Swissmem, which represents the machine building industry which is Switzerland’s second-largest export generator, warned that if the franc remains strong ”the existence of a many companies will be threatened”.

Veronique Kanel, spokeswoman for the Swiss national tourism agency said ”it is clear the strengthening of the franc will have an impact” on visits as the ski season is in full swing.

”We expect a considerable drop in reservations in the coming days, in particular from Germany and Hollande where the clients are most price sensitive,” she added.


The SNB had been defending the exchange rate floor since September 2011 in an effort to protect the country’s vital export and tourism industries, even buying massive quantities of foreign currencies to do so.

The rate was introduced as the eurozone crisis sent investors scurrying to the safe haven currency. More recently, the Russian ruble crisis put renewed pressure on the franc.

But the bank, which less than a month ago vowed to enforce the exchange rate floor ”with the utmost determination”, said Thursday it was no longer needed.

”The minimum exchange rate was introduced during a period of exceptional overvaluation of the Swiss franc and an extremely high level of uncertainty on the financial markets,” the bank said.

”While the Swiss franc is still high, the overvaluation has decreased as a whole since the introduction of the minimum exchange rate.

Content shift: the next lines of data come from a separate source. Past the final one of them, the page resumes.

(** C35: The members of the parser keep their types: on every path of parse_head
    and parse_body, exceptions included, each size stays a 64-bit value, a
    Content-Length stays below the marker of a chunked body, the body is
    framed one way only with no more remaining than was announced, and
    there is no body before the head is done. *)
Theorem parser_members_typed (data : bytes) (s : pstate B) :
  typed (ps_parser s) ->
  typed (ps_parser (parse_head data s).2) /\ typed (ps_parser (parse_body data s).2).
Proof. intros Hs. split; [by apply parse_head_typed|by apply parse_body_typed]. Qed.
End body_types.

(** ** What the callback keeps

    Reading a body changes what the callback works on only by calling it. *)

Section callback_kept.
Context {B : Type} (K : B -> Prop) (cb : option (body_callback B)).
Context (Hcb : forall f, cb = Some f -> forall data env, K env -> K (f data env).2).
Abbreviation PM := (M (pstate B) exn).

Definition kept (s : pstate B) : Prop := K (ps_env s) /\ m_callback (ps_req s) = cb.

Lemma kept_on_req f : (forall q, m_callback (f q) = m_callback q) -> keeps kept (on_req f : PM unit) (fun _ => True).
Proof. intros Hf. apply stays_modify. intros s [HK Hc]. split; [done|]. cbn. by rewrite Hf. Qed.
Lemma kept_on_parser f : keeps kept (on_parser f : PM unit) (fun _ => True).
Proof. by apply stays_on_parser. Qed.

Lemma kept_append_body q data : m_callback q = cb -> keeps kept (on_env (append_body q data) : PM unit) (fun _ => True).
Proof.
  intros Hq s [HK Hc]. unfold on_env, append_body. destruct (m_callback q) as [f|]; [|done].
  specialize (Hcb f (eq_sym Hq) data (ps_env s) HK). by destruct (f data (ps_env s)) as [[] env].
Qed.

Lemma kept_deliver data : keeps kept (deliver data : PM unit) (fun _ => True).
Proof.
  unfold deliver. eapply stays_bind; [apply kept_on_parser|]. intros _ _.
  eapply stays_bind; [apply stays_get|]. intros s Hs. eapply stays_bind; [apply stays_throw_if|]. intros _ _.
  apply kept_append_body, Hs.
Qed.

Ltac kept_step :=
  match goal with
  | |- keeps _ (on_req _) _ => by apply kept_on_req
  | |- keeps _ (on_parser _) _ => apply kept_on_parser
  | |- keeps _ (deliver _) _ => apply kept_deliver
  | |- _ => keeps_step
  end.

Lemma kept_chunk_digits digits size txt : keeps kept (chunk_digits digits size txt : PM (nat * Z)) (fun _ => True).
Proof. revert digits size. induction txt as [|c txt IH]; intros digits size; cbn [chunk_digits]; repeat kept_step; done. Qed.

Lemma kept_chunked_loop fuel data pos : keeps kept (chunked_loop fuel data pos : PM nat) (fun _ => True).
Proof.
  assert (Hline : forall txt, keeps kept (chunk_size_line txt : PM unit) (fun _ => True)).
  { intros txt. unfold chunk_size_line. eapply stays_bind; [apply kept_chunk_digits|]. intros [] _. repeat kept_step; done. }
  assert (Hstep : forall pos, keeps kept (chunked_step data pos : PM (nat + nat)) (fun _ => True)).
  { intros ps. unfold chunked_step. eapply stays_bind; [apply stays_gets|]. intros p _.
    destruct (m_chunk p); repeat kept_step; done. }
  revert pos. induction fuel as [|fuel IH]; intros pos; cbn [chunked_loop]; repeat kept_step; done.
Qed.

The economy was able to take advantage of this phase to adjust to the new situation,” the bank added.

Berenberg bank analyst Christian Schulz called the SNB’s announcement a ”Swiss bombshell” while Alpari analyst James Hughes said it would wreck havoc not only on currency markets but also equity markets.

”We suspect that the bank will soon need to intervene against the currency to prevent a further rapid appreciation against the euro,” said Jennifer McKeown, senior European economist at Capital Economics.

To make the franc less attractive, the central bank also announced Thursday it was pushing its interest rate further into negative territory — slashing it by 0.5 percentage points on certain bank deposits to negative 0.75 percent.

Standard & Poor’s said it the SNB’s decision would unlikely have any immediate impact on the country’s top AAA credit rating.

Market players said Bern’s move may have come at this time because it is expecting the European Central Bank to launch a massive quantitative easing programme — which would make defending the franc too costly.

The ECB is meeting on January 22, and is widely seen to launch a controversial programme of large-scale government bond purchase in a bid to keep the bloc from sinking into deflation.

Consumers were stunned by the bank’s decision.

Consumers in Switzerland were rushing to cash in on the sudden windfall, with lines snaking out of currency exchange offices.

”This will save us a bit,” said Charles Gutowski, a 70-year-old wealth management advisor, adding it made vacationing in countries that use the euro more attractive.

In Warsaw, however, the news was greeted with dismay.

”It’s going to be painful,” said Piotr Andrzejewski, who has a mortgage of 120,000 francs. ”My monthly payment will rise between 70 and 95 euros, if the exchange rate stays at today’s levels.”